Mais reais que a verdade

Bucci afirma que algumas farsas óbvias como as mamadeiras eróticas nas escolas públicas ou o suposto apoio do papa Francisco a Donald Trump em 2016 são facilmente desmontadas, enquanto um vídeo é mais complicado. Quem aparece nele terá que provar que não estava no local que foi filmado, quase como um álibi muito mais complexo. Hoje, produzir deep fakes exige uma placa de processamento robusta para que os vídeos sejam processados de forma realista. Há o aplicativo chinês Zao, que oferece a tecnologia com muitas limitações e apenas para fotos tiradas do próprio usuário em cenários pré-renderizados, mas não deve demorar muito para que qualquer um consiga produzir vídeos fiéis com seu próprio celular. Hao Li, um dos pioneiros dos deep fakes, estimou em setembro do ano passado que vídeos “perfeitamente reais” seriam possíveis em pouco mais de seis meses.

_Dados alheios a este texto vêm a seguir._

Lemma formatSpan_closed (span : Node) :
  formatSpan span = nestTags (activeFlags span) (spanText span).
Proof.
  unfold formatSpan, activeFlags, spanText.
  generalize (toStringUndefined (textContent <$> head (getElementsByTagName "a:t" span))).
  intros text.
  destruct (head (getElementsByTagName "a:rPr" span)) as [formatting|];
    [|cbv [fst snd nestTags fold_right]; by rewrite string_app_nil_r].
  unfold canonicalOrder, flagSet. cbn [List.filter].
  destruct (truthy (parseInt (toStringNull (getAttribute "b" formatting)) None));
    destruct (truthy (parseInt (toStringNull (getAttribute "i" formatting)) None));
    destruct (truthyStr (getAttribute "u" formatting)
              && negb (bool_decide (getAttribute "u" formatting = Some "none")));
    destruct (truthyStr (getAttribute "strike" formatting)
              && negb (bool_decide (getAttribute "strike" formatting = Some "noStrike")));
    cbv [addTag fst snd nestTags fold_right tagOf];
    rewrite ?string_app_assoc, ?string_app_nil_r; reflexivity.
Qed.

Lemma lookupAttr_Some_elem name attrs v :
  lookupAttr name attrs = Some v → (name, v) ∈ attrs.
Proof.
  induction attrs as [|[k w] attrs IH]; [done|]. cbn [lookupAttr].
  destruct (String.eqb_spec k name) as [->|Hne].
  - intros [= ->]. left.
  - intros H. right. by apply IH.
Qed.

Lemma lookupAttr_None name attrs :
  lookupAttr name attrs = None ↔ name ∉ attrs.*1.
Proof.
  induction attrs as [|[k w] attrs IH]; cbn [lookupAttr].
  - split; [intros _; apply not_elem_of_nil|done].
  - rewrite fmap_cons, not_elem_of_cons. cbn [fst].
    destruct (String.eqb_spec k name) as [->|Hne].
    + split; [done|]. intros [Hne _]. by destruct Hne.
    + rewrite IH. split; [by split|tauto].
Qed.

Lemma lookupAttr_elem name attrs v :
  NoDup attrs.*1 → (name, v) ∈ attrs → lookupAttr name attrs = Some v.
Proof.
  induction attrs as [|[k w] attrs IH]; [by intros _ ?%elem_of_nil|].
  rewrite fmap_cons, NoDup_cons. cbn [fst lookupAttr]. intros [Hk Hnd] Hin.
  apply elem_of_cons in Hin as [[= <- <-]|Hin].
  - by rewrite String.eqb_refl.
  - destruct (String.eqb_spec k name) as [->|Hne]; [|by apply IH].
    destruct Hk. by apply (list_elem_of_fmap_2' fst attrs (name, v)).
Qed.

(** Attribute lookup does not see the order of declaration. *)
Lemma lookupAttr_perm name attrs attrs' :
  NoDup attrs.*1 → attrs ≡ₚ attrs' → lookupAttr name attrs' = lookupAttr name attrs.
Proof.
  intros Hnd Hp.
  destruct (lookupAttr name attrs) as [v|] eqn:E.
  - apply lookupAttr_elem.
    + by rewrite <- Hp.
    + rewrite <- Hp. by apply lookupAttr_Some_elem.
  - apply lookupAttr_None. rewrite <- Hp. by apply lookupAttr_None.
Qed.

Lemma activeFlags_mkRun attrs text :
  activeFlags (mkRun attrs text) = List.filter (flagSet (Element "a:rPr" attrs [])) canonicalOrder.
Proof. reflexivity. Qed.

Lemma spanText_mkRun attrs text : spanText (mkRun attrs text) = text.
Proof. apply string_app_nil_r. Qed.

Lemma flagSet_perm attrs attrs' f :
  NoDup attrs.*1 → attrs ≡ₚ attrs' →
  flagSet (Element "a:rPr" attrs' []) f = flagSet (Element "a:rPr" attrs []) f.
Proof.
  intros Hnd Hp. destruct f; unfold flagSet, getAttribute;
    by rewrite (lookupAttr_perm _ attrs attrs').
Qed.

Bruno Sartori, videomaker que trabalha com a tecnologia para fazer paródias, afirma que ainda existem algumas artimanhas para identificar um deep fake. “Como se troca só o rosto geralmente ele fica um pouco mais embaçado que o resto da imagem, ou um olhar avoado para uma direção estranha”, explica. Em seus vídeos, ele sempre os sinaliza com uma hashtag para que não haja o risco de serem confundidos com algo real. Mesmo assim, ele concorda com os outros especialistas: “todo mês se perde algo que identificaria um vídeo falso”. Se nem eles conseguirem diferenciar os vídeos verdadeiros dos manipulados, quem dirá os que recebem um vídeo bombástico pelo WhatsApp.

Divulgação

Políticos e Mentiras

Bruno Sartori é videomaker e trabalha com a tecnologia dos deep fakes, mas apenas para paródias e vídeos de humor. Alguns de seus mais famosos, por exemplo, são absurdos como Jair Bolsonaro cantando a música “O pintinho piu” ou Lula cantando “Obssessed”, de Mariah Carey. Ele afirma já ter sido procurado por representantes de partidos políticos para desmoralizar algumas figuras, mas que os pedidos foram tão descarados que ele suspeita serem estratégias para sabotar o partido alegadamente representado.